Natural Language Processing
The nlp.py module provides several simple natural language processing functions, including tokenization, stopwords filtering, lemmatization, part of speech tagging (POS) using NLTK. This module is mainly used for processing textual data in WordNet and DBpedia, such as WordNet synset glosses and DBpedia abstracts and categories. Apart from NLTK, we implement a rule-based word and chunk extraction module Extraction and a keyword extraction algrithm RAKE, in order to extract words, chunks, and keywords features from WordNet and DBpedia.
Keywords Extraction
With entity abstracts, you can use RAKE algorithm to extract keywords from abstract.
from sematch.nlp import RAKE
from sematch.semantic.sparql import EntityFeatures
upm = EntityFeatures().features('http://dbpedia.org/resource/Technical_University_of_Madrid')
rake = RAKE()
print rake.extract(upm['abstract'])
(u'madrid (spanish: universidad polit\xe9cnica de madrid, upm)', u'spanish university, located',
u'madrid.', u'architecture, originating mainly', u'spain,', u'el mundo,', u'time network,',
u'fields,', u'fifty engineering schools throughout europe.',
u'top technical university', u'technical university')
Words and Entity Extraction
Apart from keywords, you can use Extraction class to extract nouns and proper nouns from entity abstract.
from sematch.nlp import Extraction
from sematch.semantic.sparql import EntityFeatures
upm = EntityFeatures().features('http://dbpedia.org/resource/Technical_University_of_Madrid')
extract = Extraction()
print extract.extract_nouns(upm['abstract'])
[u'technical', u'university', u'madrid', u'polytechnic', u'university',
u'madrid', u'spanish', u'universidad', u'polit\xe9cnica', u'madrid',
u'upm', u'university', u'madrid', u'result', u'technical', u'school',
u'engineer', u'architecture', u'century', u'student', u'class', u'year',
u'university', u'el', u'mundo', u'technical', u'university', u'madrid',
u'rank', u'university', u'spain', u'majority', u'engineer', u'school',
u'institution', u'spain', u'field', u'europe', u'upm', u'part', u'time',
u'network', u'group', u'engineer', u'school', u'europe']

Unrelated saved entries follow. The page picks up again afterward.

(** ** A dump *)

(** The object a record is written from, by the kernel function that writes it. *)
Inductive fill_object :=
  | Link (dev : option net_device)                          (* rtnl_fill_ifinfo *)
  | Addr6 (ifa : option (option (option net_device)))       (* inet6_fill_ifaddr *)
  | Addr4 (ifa : option (option (option net_device)))       (* inet_fill_ifaddr *)
  | FibRoute (fri : option (option (option fib_info)))      (* fib_dump_info *)
  | Rule (rule : option fib_rule)                           (* fib_nl_fill_rule *)
  | Route6 (rt dst : option (option net_device))            (* rt6_fill_node *)
  | Route4 (rt : option (option (option net_device))).      (* rt_fill_info *)

Definition fill_entry (d : device) (uid : Z) (o : fill_object) (skb : option bytes) : option fill_data :=
  match o with
  | Link dev => rtnl_fill_entry d uid dev skb
  | Addr6 ifa => inet6_fill_entry d uid ifa skb
  | Addr4 ifa => inet_fill_entry d uid ifa skb
  | FibRoute fri => fib_dump_entry d uid fri skb
  | Rule rule => fib_rule_fill_entry d uid rule skb
  | Route6 rt dst => rt6_fill_entry d uid rt dst skb
  | Route4 rt => rt_fill_entry d uid rt true skb
  end.

Definition fill_ret (uid : Z) (o : fill_object) : fill_data → bytes → Z → stats_state → fill_end :=
  match o with
  | Link _ => rtnl_fill_ret uid
  | Addr6 _ => inet6_fill_ret uid
  | Addr4 _ => inet_fill_ret uid
  | FibRoute _ => fib_dump_ret uid
  | Rule _ => fib_rule_fill_ret uid
  | Route6 _ _ => rt6_fill_ret uid
  | Route4 _ => rt_fill_ret uid
  end.
Lemma visit_candidate_names ifa addr infos info :
  info ∈ visit_candidate env ifa addr infos →
  (∃ info', info' ∈ infos ∧ ii_name info' = ii_name info) ∨ ii_name info = take 15 (ifa_name ifa).
Proof.
  unfold visit_candidate.
  assert (Halter : ∀ a (i : nat) (l : list iface_info), info ∈ alter (set_linklocal a) i l → ∃ info', info' ∈ l ∧ ii_name info' = ii_name info).
  { intros a i l [j Hj]%list_elem_of_lookup. destruct (decide (i = j)) as [->|].
    - rewrite list_lookup_alter_eq in Hj. destruct (l !! j) as [x|] eqn:Hx; [|done]. simpl in Hj. simplify_eq.
      exists x. split; [by eapply list_elem_of_lookup_2|done].
    - rewrite list_lookup_alter_ne in Hj by done. exists info. split; [by eapply list_elem_of_lookup_2|done]. }
  assert (Hnew : ∀ x, x ∈ infos ++ [new_iface env (ifa_name ifa)] →
    (∃ info', info' ∈ infos ∧ ii_name info' = ii_name x) ∨ ii_name x = take 15 (ifa_name ifa)).
  { intros x [Hx| ->%list_elem_of_singleton]%elem_of_app; [left; eauto|by right]. }
  destruct (find_slot _ _ _) as [i|]; [|destruct (_ <? _)%nat]; (destruct addr as [a|]; [destruct (is_fe80 a)|]);
    intros Hin; try (left; by eauto); try (by apply Hnew); try (left; by apply Halter in Hin).
  apply Halter in Hin as (x & Hx & E). destruct (Hnew x Hx) as [(y & Hy & E')|E']; [left|right]; [exists y|];
    split_and?; congruence.
Qed.

Lemma walk_inv_visit seen s ifa :
  walk_inv seen s → walk_inv (seen ++ [ifa]) (visit env prefixes s ifa).
Proof.
  destruct s as [vpns infos]. intros Hinv. unfold visit.
  assert (Hsame : ∀ info : iface_info, info ∈ infos → (∃ info', info' ∈ infos ∧ ii_name info' = ii_name info) ∨
    (candidate ifa ∧ ii_name info = take 15 (ifa_name ifa))) by eauto.
  destruct (ifa_loopback ifa) eqn:Hl; [by eapply walk_inv_other; eauto|].
  destruct (ifa_is_vpn env prefixes ifa) eqn:Hv; [by apply walk_inv_vpn|].
  destruct (ifa_up ifa) eqn:Hup; cbn [negb]; [|by eapply walk_inv_other; eauto].
  destruct (ifa_addr ifa) as [addr|] eqn:Ha; [|by eapply walk_inv_other; eauto].
  destruct (vpnhide_daemon_is_cover_candidate _) eqn:Hc; cbn [negb]; [|by eapply walk_inv_other; eauto].
  destruct (is_interface_operstate_up _) eqn:Ho; cbn [negb]; [|by eapply walk_inv_other; eauto].
  eapply walk_inv_other; [done|by right|]. intros info Hin.
  destruct (visit_candidate_names _ _ _ _ Hin); [by left|right]. split; [|done]. split_and!; eauto.
Qed.

Lemma walk_spec ifas : walk_inv ifas (walk env prefixes ifas).
Proof.
  unfold walk. induction ifas as [|ifa ifas IH] using rev_ind.
  - split; simpl; try done; try lia; try (by intros ? ?%elem_of_nil); [apply NoDup_nil_2|].
    intros i (_ & x & []%elem_of_nil & _).
  - rewrite foldl_app. simpl. by apply walk_inv_visit.
Qed.
End walked.

(** ** Routes *)

(** The daemon has a route out of an interface for a family when it can open a
    socket, bind it to the interface and connect it, and the kernel then reports
    [addr] as its own address, which for IPv6 must not be link-local. *)
Definition egress_address (env : netenv) (name : bytes) (af : Z) (addr : bytes) : Prop :=
  let e := ne_egress env name af in
  eg_socket e = true ∧ eg_bind e = true ∧ eg_connect e = true ∧ eg_name e = Some addr ∧
  (af = AF_INET6 → is_fe80 addr = false).

Definition has_route (env : netenv) (name : bytes) : Prop :=
  ∃ af addr, (af = AF_INET ∨ af = AF_INET6) ∧ egress_address env name af addr.

Lemma egress_spec env name af addr :
  af = AF_INET ∨ af = AF_INET6 →
  fst <$> test_interface_egress af (ne_egress env name af) = Some addr ↔ egress_address env name af addr.
Proof.
  intros Haf. unfold test_interface_egress, egress_address.
  assert ((af =? AF_INET) || (af =? AF_INET6) = true) as -> by (destruct Haf as [-> | ->]; done).
  destruct (ne_egress env name af) as [so bi co [nm|] mtu]; cbn [eg_socket eg_bind eg_connect eg_name eg_mtu].
  2:{ destruct so, bi, co; cbn [negb]; split; try done; by intros (_ & _ & _ & ? & _). }
  destruct so, bi, co; cbn [negb]; try (split; [done|]; by intros (? & ? & ? & _)).
  destruct (Z.eqb_spec af AF_INET6) as [->|Hne]; cbn [andb].
  - destruct (is_fe80 nm) eqn:E; cbn.
    + split; [done|]. intros (_ & _ & _ & [= <-] & H). by rewrite H in E.
    + split; [intros [= <-]; split_and!; done|]. by intros (_ & _ & _ & [= <-] & _).
  - cbn. split; [intros [= <-]; split_and!; done|]. by intros (_ & _ & _ & [= <-] & _).
Qed.
(** A netlink event is followed up twice and no more: in the rounds after
    it, until the next event, at most two updates are made besides those of the
    periodic rescans. *)
Theorem follow_ups_bounded fuel s0 ck ev ok s acts rounds s' updates rescans :
  pe_netlink ev = true → loop_round fuel s0 ck ev ok = Some (s, acts) →
  Forall (λ r, pe_netlink (ri_events r) = false) rounds →
  run_rounds fuel s rounds = Some (s', updates, rescans) →
  (updates <= 2 + rescans)%nat.
Proof.
  intros Hn Hround Hnl Hrun.
  assert (Hs : lp_update_pending s = true ∧ lp_retry_count s = 2).
  { unfold loop_round in Hround. destruct (if sample_due s0 ck then _ else _); [|done].
    cbn [mbind option_bind] in Hround. unfold next_follow_up, triggered in Hround. rewrite Hn in Hround.
    cbn [orb follow_up] in Hround. by injection Hround as <- _. }
  destruct Hs as [Hp Hr].
  pose proof (run_rounds_budget fuel s rounds s' updates rescans) as Hb.
  assert (Hi : follow_inv s) by (split; [lia|done]). specialize (Hb Hi Hnl Hrun).
  unfold follow_budget at 2 in Hb. rewrite Hp, Hr in Hb. simpl in Hb. lia.
Qed.

Definition quiet_rounds : list round_input :=
  (λ t, mk_round (clock_at t) (mk_poll false false false false false) true) <$> [1100; 2000; 3100; 5000; 9000].

Lemma follow_ups_bounded_witness :
  match loop_round 2 (initial_loop 0) (clock_at 100) (mk_poll true false false false false) true with
  | Some (s, _) =>
      match run_rounds 2 s quiet_rounds with
      | Some (_, updates, rescans) => updates = 2%nat ∧ rescans = 0%nat ∧ (updates <= 2 + rescans)%nat
      | None => False
      end
  | None => False
  end.
Proof.
  destruct (loop_round 2 (initial_loop 0) (clock_at 100) (mk_poll true false false false false) true)
    as [[s acts]|] eqn:Hr; [|by vm_compute in Hr].
  destruct (run_rounds 2 s quiet_rounds) as [[[s' updates] rescans]|] eqn:Hrun.
  - pose proof (follow_ups_bounded 2 (initial_loop 0) (clock_at 100) (mk_poll true false false false false) true
      s acts quiet_rounds s' updates rescans eq_refl Hr ltac:(repeat constructor) Hrun) as Hle.
    vm_compute in Hr. injection Hr as <- <-. vm_compute in Hrun. injection Hrun as <- <- <-. done.
  - vm_compute in Hr. injection Hr as <- <-. by vm_compute in Hrun.
Defined.

(** ** Configuration events *)

Lemma drain_changed reads config :
  foldl (λ changed buffer, foldl (λ changed e, changed || event_matches config e) changed buffer) false reads =
  existsb (event_matches config) (mjoin reads).
Proof.
  assert (Hinner : ∀ buffer b, foldl (λ changed e, changed || event_matches config e) b buffer =
    b || existsb (event_matches config) buffer).
  { induction buffer as [|e buffer IH]; intros b; [by rewrite orb_false_r|]. simpl. by rewrite IH, orb_assoc. }
  assert (Houter : ∀ reads b, foldl (λ changed buffer,
      foldl (λ changed e, changed || event_matches config e) changed buffer) b reads =
    b || existsb (event_matches config) (mjoin reads)).
  { induction reads0 as [|buffer reads0 IH]; intros b; [by rewrite orb_false_r|]. simpl.
    rewrite IH, Hinner, existsb_app. by rewrite orb_assoc. }
  by rewrite Houter.
Qed.

(** The tool is run on the configuration exactly when one of the events names the
    configuration file itself with a change of its contents or attributes, however
    many events and reads there were; the reload succeeds exactly when moreover the
    tool and the path are known, the file can be read, the calls succeed and the
    tool exits with status 0; and without a matching event nothing changes. *)
Theorem config_reloaded_iff {D} (run : list bytes → D → option Z * D) reads config ctl c d :
  ((drain_config_events run reads config ctl c d).1 = Reloaded ↔
   (∃ e, e ∈ mjoin reads ∧ event_matches config e = true) ∧
   ∃ tool, ctl = Some tool ∧ rc_access c config = true ∧ 0 <= rc_fork c ∧ rc_exec c = true ∧ rc_wait c = true ∧
     (run [tool; lit "load"; config] d).1 = Some 0) ∧
  ((∀ e, e ∈ mjoin reads → event_matches config e = false) → drain_config_events run reads config ctl c d = (NotTried, d)).
Proof.
  unfold drain_config_events. rewrite drain_changed. split.
  - assert (Hex : existsb (event_matches config) (mjoin reads) = true ↔
      ∃ e, e ∈ mjoin reads ∧ event_matches config e = true).
    { rewrite existsb_exists. setoid_rewrite list_elem_of_In. done. }
    destruct (existsb _ _); [|split; [done|]; intros [H _]; by apply Hex in H].
    unfold reload_policy, reload_child. destruct ctl as [tool|]; [|split; [done|]; intros (_ & ? & [=] & _)].
    destruct (rc_access c config); cbn [negb]; [|split; [done|]; by intros (_ & ? & _ & ? & _)].
    destruct (Z.ltb_spec (rc_fork c) 0); [split; [done|]; intros (_ & ? & _ & _ & ? & _); lia|].
    destruct (rc_exec c); [|split; [by destruct (rc_wait c)|]; by intros (_ & ? & _ & _ & _ & ? & _)].
    destruct (run [tool; lit "load"; config] d) as [status d'] eqn:E. cbn [fst].
    destruct (rc_wait c); cbn [andb]; [|split; [done|]; by intros (_ & ? & _ & _ & _ & _ & ? & _)].
    case_bool_decide as Hs; subst; split; try done.
    + intros _. split; [by apply Hex|]. exists tool. by rewrite E.
    + intros (_ & t & [= <-] & _ & _ & _ & _ & Hr). by rewrite E in Hr.
  - intros Hno. destruct (existsb _ _) eqn:E; [|done]. apply existsb_exists in E as (e & He & Hm).
    rewrite Hno in Hm; [done|by apply list_elem_of_In].
Qed.

(** A reload that gets as far as running the tool leaves what the tool leaves. *)
Lemma drain_runs_tool {D} (run : list bytes → D → option Z * D) reads config tool c d e d' :
  e ∈ mjoin reads → event_matches config e = true → rc_access c config = true → 0 <= rc_fork c →
  rc_exec c = true → rc_wait c = true → run [tool; lit "load"; config] d = (Some 0, d') →
  drain_config_events run reads config (Some tool) c d = (Reloaded, d').
Proof.
  intros He Hm Ha Hf Hx Hw Hr. unfold drain_config_events. rewrite drain_changed.
  assert (existsb (event_matches config) (mjoin reads) = true) as ->
    by (apply existsb_exists; exists e; by rewrite <- list_elem_of_In).
  unfold reload_policy, reload_child. rewrite Ha, Hx, Hw, Hr. cbn [negb andb].
  destruct (Z.ltb_spec (rc_fork c) 0); [lia|]. done.
Qed.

print extract.extract_verbs(upm['abstract'])
[u'call', u'locate', u'found', u'merge', u'originate', u'attend', u'accord',
u'rank', u'conduct', u'rank', u'lead', u'fifty']
print extract.extract_chunks_doc(upm['abstract'])
[u'Technical University', u'Madrid', u'Polytechnic University',
u'Madrid', u'Universidad Polit\xe9cnica', u'Madrid', u'University',
u'Madrid', u'Technical Schools', u'Engineering', u'Architecture', u'El Mundo',
u'Technical University', u'Madrid', u'Spain', u'Engineering Schools',
u'Spain', u'Europe', u'UPM', u'TIME', u'Europe']
cats = extract.category_features(upm['category'])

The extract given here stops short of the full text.